From a non-European perspective this looks like Western-centred arrogance. European Jews and Brits lecturing non-European Jews about not being soft on the Arabs and their terrible anti-Jewish prejudices.
The Atzmonites are not entirely wrong either. Insofar as they are sceptical about the Holocaust, which some are more than others, they are of course wrong as the Brarites also noted.
But some of the other things they say about the Israel lobby in the West are much closer to reality. Atzmon’s division of Jews into different categories based on the embrace or otherwise of identity politics is not ‘anti-semitic’ at all, but almost exactly analogous to a pretty mainstream understanding of the (in some ways) similar phenonemon of political Islam. (See my article on Political Islam and ‘Jewish Identity Politics’)
Another point, being as these people are not fascists or Nazis, but mainly Jews and other sincere Palestinian supporters.
Is it only being badly wrong on the Jewish Holocaust that is grounds for chucking people out of the Palestine movement, or is it the same for other similar events as well? Like the Armenian genocide? Note that the French bourgeoisie is just in the process of banning denial of this event also.
Is anyone who supports the Turkish government’s views on this to be chucked out and shunned? Or is the Jewish genocide ‘special’, despite the disclaimers?
Because if people take this to its logical conclusion, they are going to have rather a hard time not just with many Palestinians – particularly Hamas supporters – and some of their Jewish supporters. But a big problem with many other Arabs, not to mention Turks as well. Given as the Turkish government has quite a lot of authority among those oppressed by Israel at the moment, this is not smart.
Don’t kid yourself that these people are ‘isolated’. The Brarities are not stupid when it comes to non-European politics, their stance says otherwise. This is another example of the British left shooting itself in the foot.
“The Brarities are not stupid when it comes to non-European politics”
Yes, as can be seen in Harpo Brar’s ludicrous writing on Songun and North Korea.
[...] following extended comment was put on the Socialist Unity blog in response to their cross-posting an article by Tony Greenstein about the recent Palestine Solidarity Campaign conference, where a number of supporters of some of [...]

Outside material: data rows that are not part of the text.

Definition with_router (f : Router → Router) (r : ServiceRegistry) : ServiceRegistry :=
  r <| sr_router ::= fmap f |>.

Section service_registry.
Context {net : NetURL}.
Implicit Types r : ServiceRegistry.

Definition RegisterEndpoint (now : Time) (ep : Endpoint) r : option error * ServiceRegistry :=
  let ep := if IsZero (ep_UpdatedAt ep) then ep <| ep_UpdatedAt := now |> else ep in
  let l := sr_next r in
  let r := r <| sr_heap ::= <[l := ep]> |> <| sr_next ::= S |>
             <| sr_endpoints ::= <[ep_InstanceID ep := l]> |>
             <| sr_byWorker ::= λ m, idx_put m (ep_WorkerID ep) (ep_InstanceID ep) l |>
             <| sr_byProject ::= λ m, idx_put m (ep_ProjectID ep) (ep_InstanceID ep) l |> in
  match sr_router r with
  | Some router =>
    if bool_decide (ep_Status ep = EndpointHealthy) && bool_decide (ep_Address ep ≠ "")
    then let '(err, router) := RegisterTarget (ep_ProjectID ep) (ep_InstanceID ep) (ep_Address ep) router in
         (err, r <| sr_router := Some router |>)
    else (None, r)
  | None => (None, r)
  end.

(** [r.endpoints[instanceID]]: the pointer and the record behind it. *)
Definition find_endpoint (instanceID : string) r : option (nat * Endpoint) :=
  sr_endpoints r !! instanceID ≫= λ l, (l,.) <$> sr_heap r !! l.

Definition UnregisterEndpoint (instanceID : string) r : ServiceRegistry :=
  match find_endpoint instanceID r with
  | None => r
  | Some (_, ep) =>
    with_router (UnregisterTarget (ep_ProjectID ep) instanceID)
      (r <| sr_endpoints ::= delete instanceID |>
         <| sr_byWorker ::= λ m, idx_del m (ep_WorkerID ep) instanceID |>
         <| sr_byProject ::= λ m, idx_del m (ep_ProjectID ep) instanceID |>)
  end.

Definition SetEndpointHealth (now : Time) (instanceID : string) (healthy : bool) r :
    (error + Endpoint) * ServiceRegistry :=
  match find_endpoint instanceID r with
  | None => (inl ("endpoint for instance " +:+ instanceID +:+ " not found"), r)
  | Some (l, ep) =>
    let oldStatus := ep_Status ep in
    let ep := ep <| ep_Status := if healthy then EndpointHealthy else EndpointUnhealthy |>
                 <| ep_UpdatedAt := now |> in
    let r := r <| sr_heap ::= <[l := ep]> |> in
    let r :=
      if negb healthy then with_router (UnregisterTarget (ep_ProjectID ep) (ep_InstanceID ep)) r
      else if bool_decide (oldStatus ≠ EndpointHealthy) && bool_decide (ep_Address ep ≠ "")
      then with_router (λ router,
             (RegisterTarget (ep_ProjectID ep) (ep_InstanceID ep) (ep_Address ep) router).2) r
      else r in
    (inr ep, r)
  end.

(** One turn of the eviction loop; [clock] gives the time read at the turn of
    an instance. *)
Definition evict_one (clock : string → Time) (r : ServiceRegistry) (p : string * nat) :
    ServiceRegistry :=
  match sr_heap r !! p.2 with
  | None => r
  | Some ep =>
    with_router (UnregisterTarget (ep_ProjectID ep) (ep_InstanceID ep))
      (r <| sr_heap ::= <[p.2 := ep <| ep_Status := EndpointUnhealthy |>
                                    <| ep_UpdatedAt := clock p.1 |>]> |>)
  end.

Definition EvictWorkerEndpoints (o : Order) (clock : string → Time) (workerID : string) r :
    list string * ServiceRegistry :=
  match sr_byWorker r !! workerID with
  | None => ([], r)
  | Some instances =>
    let ps := map_pairs o instances in
    (ps.*1, fold_left (evict_one clock) ps r)
  end.

Definition GetHealthyEndpoints (o : Order) (projectID : string) r : list Endpoint :=
  base.filter (λ ep, ep_Status ep = EndpointHealthy)
    (omap (λ l, sr_heap r !! l) (map_values o (default ∅ (sr_byProject r !! projectID)))).

Definition GetAllEndpoints (o : Order) r : list Endpoint :=
  omap (λ l, sr_heap r !! l) (map_values o (sr_endpoints r)).

End service_registry.

(** ** The invariant *)

Record sr_inv (r : ServiceRegistry) : Prop := {
  sr_fresh : ∀ l, (sr_next r ≤ l)%nat → sr_heap r !! l = None;
  sr_live : ∀ i l, sr_endpoints r !! i = Some l →
    ∃ ep, sr_heap r !! l = Some ep ∧ ep_InstanceID ep = i
      ∧ idx_get (sr_byWorker r) (ep_WorkerID ep) i = Some l
      ∧ idx_get (sr_byProject r) (ep_ProjectID ep) i = Some l;
  sr_worker : ∀ w i l, idx_get (sr_byWorker r) w i = Some l →
    ∃ ep, sr_heap r !! l = Some ep ∧ ep_InstanceID ep = i ∧ ep_WorkerID ep = w;
  sr_project : ∀ p i l, idx_get (sr_byProject r) p i = Some l →
    ∃ ep, sr_heap r !! l = Some ep ∧ ep_InstanceID ep = i ∧ ep_ProjectID ep = p
}.

(** Updates of a record's status keep the shape of the maps. *)
Definition ep_ids (ep : Endpoint) : string * string * string :=
  (ep_InstanceID ep, ep_WorkerID ep, ep_ProjectID ep).

Record same_shape (r r' : ServiceRegistry) : Prop := {
  ss_next : sr_next r' = sr_next r;
  ss_endpoints : sr_endpoints r' = sr_endpoints r;
  ss_byWorker : sr_byWorker r' = sr_byWorker r;
  ss_byProject : sr_byProject r' = sr_byProject r;
  ss_heap : ∀ l, ep_ids <$> sr_heap r' !! l = ep_ids <$> sr_heap r !! l
}.

#[export] Instance same_shape_preorder : PreOrder same_shape.
Proof.
  split; [done|]. intros r1 r2 r3 [] []. split; intros; congruence.
Qed.

Lemma ss_ids r r' l ep :
  same_shape r r' → sr_heap r !! l = Some ep →
  ∃ ep', sr_heap r' !! l = Some ep' ∧ ep_ids ep' = ep_ids ep.
Proof.
  intros H E. pose proof (ss_heap _ _ H l) as Hl. rewrite E in Hl. cbn in Hl.
  destruct (sr_heap r' !! l) as [ep'|]; [|done]. exists ep'. split; [done|by apply Some_inj].
Qed.

Lemma sr_inv_shape r r' : same_shape r r' → sr_inv r → sr_inv r'.
Proof.
  intros Hs [H1 H2 H3 H4]. split.
  - intros l Hl. rewrite (ss_next _ _ Hs) in Hl. pose proof (ss_heap _ _ Hs l) as E.
    rewrite (H1 l Hl) in E. by destruct (sr_heap r' !! l).
  - intros i l. rewrite (ss_endpoints _ _ Hs). intros (ep & E & Hi & Hw & Hp)%H2.
    destruct (ss_ids _ _ _ _ Hs E) as (ep' & E' & [= I1 I2 I3]). exists ep'.
    rewrite (ss_byWorker _ _ Hs), (ss_byProject _ _ Hs). split_and!; congruence.
  - intros w i l. rewrite (ss_byWorker _ _ Hs). intros (ep & E & Hi & Hw)%H3.
    destruct (ss_ids _ _ _ _ Hs E) as (ep' & E' & [= I1 I2 I3]). exists ep'. split_and!; congruence.
  - intros w i l. rewrite (ss_byProject _ _ Hs). intros (ep & E & Hi & Hw)%H4.
    destruct (ss_ids _ _ _ _ Hs E) as (ep' & E' & [= I1 I2 I3]). exists ep'. split_and!; congruence.
Qed.

Lemma same_shape_write r l ep ep' f :
  sr_heap r !! l = Some ep → ep_ids ep' = ep_ids ep →
  same_shape r (with_router f (r <| sr_heap ::= <[l := ep']> |>)).
Proof.
  intros E Hi. split; try done. intros l'. cbn. rewrite lookup_insert.
  case_decide; [subst|done]. by rewrite E; cbn; rewrite Hi.
Qed.

Lemma evict_one_shape clock r p : same_shape r (evict_one clock r p).
Proof.
  unfold evict_one. destruct (sr_heap r !! p.2) eqn:E; [|done]. by eapply same_shape_write.
Qed.

(** The targets of the router, when there is one. *)
Definition unrouted (p i : string) (r : ServiceRegistry) : Prop :=
  ∀ router, sr_router r = Some router → no_target p i router.

Lemma unrouted_with_UnregisterTarget r p i p' i' :
  unrouted p i r ∨ (p = p' ∧ i = i') → unrouted p i (with_router (UnregisterTarget p' i') r).
Proof.
  intros H router. cbn. destruct (sr_router r) as [rt|] eqn:E; [|done]. cbn. intros [= <-].
  destruct H as [H|[-> ->]]; [by apply no_target_UnregisterTarget, H|].
  unfold no_target. rewrite routes_UnregisterTarget, decide_True by done. apply lookup_delete_eq.
Qed.

Lemma unrouted_evict_fold clock ps r p i :
  unrouted p i r → unrouted p i (fold_left (evict_one clock) ps r).
Proof.
  revert r. induction ps as [|q ps IH]; intros r Hr; [done|]. cbn. apply IH.
  unfold evict_one. case_match; [|done]. apply unrouted_with_UnregisterTarget. by left.
Qed.

Lemma unrouted_Evict o clock w r p i :
  unrouted p i r → unrouted p i (EvictWorkerEndpoints o clock w r).2.
Proof. unfold EvictWorkerEndpoints. case_match; [|done]. apply unrouted_evict_fold. Qed.

(** The eviction loop over the pairs [ps]. *)
Lemma evict_fold clock ps r l ep :
  sr_heap r !! l = Some ep →
  let r' := fold_left (evict_one clock) ps r in
  same_shape r r'
  ∧ (l ∉ ps.*2 → sr_heap r' !! l = Some ep)
  ∧ (l ∈ ps.*2 → (∃ ep', sr_heap r' !! l = Some ep' ∧ ep_Status ep' = EndpointUnhealthy)
      ∧ unrouted (ep_ProjectID ep) (ep_InstanceID ep) r').
Proof.
  revert r ep. induction ps as [|[i l'] ps IH]; intros r ep E r'.
  { split_and!; [done|done|set_solver]. }
  subst r'. cbn [fold_left]. set (r1 := evict_one clock r (i, l')).
  pose proof (evict_one_shape clock r (i, l')) as Hs. fold r1 in Hs.
  destruct (ss_ids _ _ _ _ Hs E) as (ep1 & E1 & [= I1 I2 I3]).
  destruct (IH r1 ep1 E1) as (Hs' & Hout & Hin).
  split; [by etransitivity|]. rewrite fmap_cons, not_elem_of_cons, elem_of_cons. cbn [snd].
  split.
  - intros [Hne Hl]. rewrite (Hout Hl), <- E1. unfold r1, evict_one. cbn [fst snd].
    destruct (sr_heap r !! l') eqn:?; [|congruence]. cbn. by rewrite lookup_insert_ne.
  - intros Hl. destruct (decide (l ∈ ps.*2)) as [Hi|Hi].
    { rewrite <- I1, <- I3. by apply Hin. }
    destruct Hl as [<-|]; [|done]. rewrite (Hout Hi).
    assert (ep_Status ep1 = EndpointUnhealthy ∧ unrouted (ep_ProjectID ep) (ep_InstanceID ep) r1) as [Hu Hr].
    { unfold r1, evict_one in E1 |- *. cbn [fst snd] in *. rewrite E in E1 |- *.
      cbn in E1. rewrite lookup_insert_eq in E1. injection E1 as <-. split; [done|].
      apply unrouted_with_UnregisterTarget. by right. }
    split; [eauto|]. by apply unrouted_evict_fold.
Qed.

Lemma idx_get_put m k i l k' i' :
  idx_get (idx_put m k i l) k' i' =
    if decide (k = k' ∧ i = i') then Some l else idx_get m k' i'.
Proof.
  unfold idx_get, idx_put. rewrite lookup_insert. destruct (decide (k = k')) as [<-|Hk]; cbn.
  - rewrite lookup_insert. destruct (decide (i = i')) as [<-|Hi].
    + by rewrite decide_True.
    + rewrite decide_False by naive_solver. by destruct (m !! k).
  - by rewrite decide_False by naive_solver.
Qed.

Lemma idx_get_del m k i k' i' :
  idx_get (idx_del m k i) k' i' =
    if decide (k = k' ∧ i = i') then None else idx_get m k' i'.
Proof.
  unfold idx_get, idx_del. destruct (m !! k) as [inner|] eqn:E.
  - rewrite lookup_insert. destruct (decide (k = k')) as [<-|Hk]; cbn.
    + rewrite lookup_delete, E. cbn. destruct (decide (i = i')) as [<-|Hi].
      * by rewrite decide_True.
      * by rewrite decide_False by naive_solver.
    + by rewrite decide_False by naive_solver.
  - case_decide as H; [|done]. destruct H as [<- _]. by rewrite E.
Qed.

Section discovery_steps.
Context {net : NetURL}.

(** The registered record, as [RegisterEndpoint] stores it. *)
Definition stamped (now : Time) (ep : Endpoint) : Endpoint :=
  if IsZero (ep_UpdatedAt ep) then ep <| ep_UpdatedAt := now |> else ep.

Lemma stamped_ids now ep : ep_ids (stamped now ep) = ep_ids ep.
Proof. unfold stamped. by case_match. Qed.

Lemma RegisterEndpoint_maps now ep r :
  let r' := (RegisterEndpoint now ep r).2 in
  let l := sr_next r in
  sr_heap r' = <[l := stamped now ep]> (sr_heap r) ∧ sr_next r' = S l
  ∧ sr_endpoints r' = <[ep_InstanceID ep := l]> (sr_endpoints r)
  ∧ sr_byWorker r' = idx_put (sr_byWorker r) (ep_WorkerID ep) (ep_InstanceID ep) l
  ∧ sr_byProject r' = idx_put (sr_byProject r) (ep_ProjectID ep) (ep_InstanceID ep) l.
Proof.
  unfold RegisterEndpoint. fold (stamped now ep). pose proof (stamped_ids now ep) as [= E1 E2 E3].
  cbn zeta. rewrite E1, E2, E3. cbn. destruct (sr_router r) as [rt|]; [|done].
  case_match; [|done]. by destruct (RegisterTarget _ _ _ _).
Qed.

Yes, they are Stalinists. I do know that.
#3
Blimey, if you think that SU is Euro-centric, then good luck with the rest of the left!
What Redscribe has not grasped is that the PSC has broken through into the workers movement in Britain. 14 national unions are affiliated, and the campaign is working with the TUC. These achievements can only be maintained through genuinely broad-based campaigning.
The reason that the Israeli government and supporters are concerned is that the PSC has broken through into the “mainstream”. The report from the pro-Zionist think tank, the Reut Institute, exactly identifies this is a crucial danger to Israeli government interests.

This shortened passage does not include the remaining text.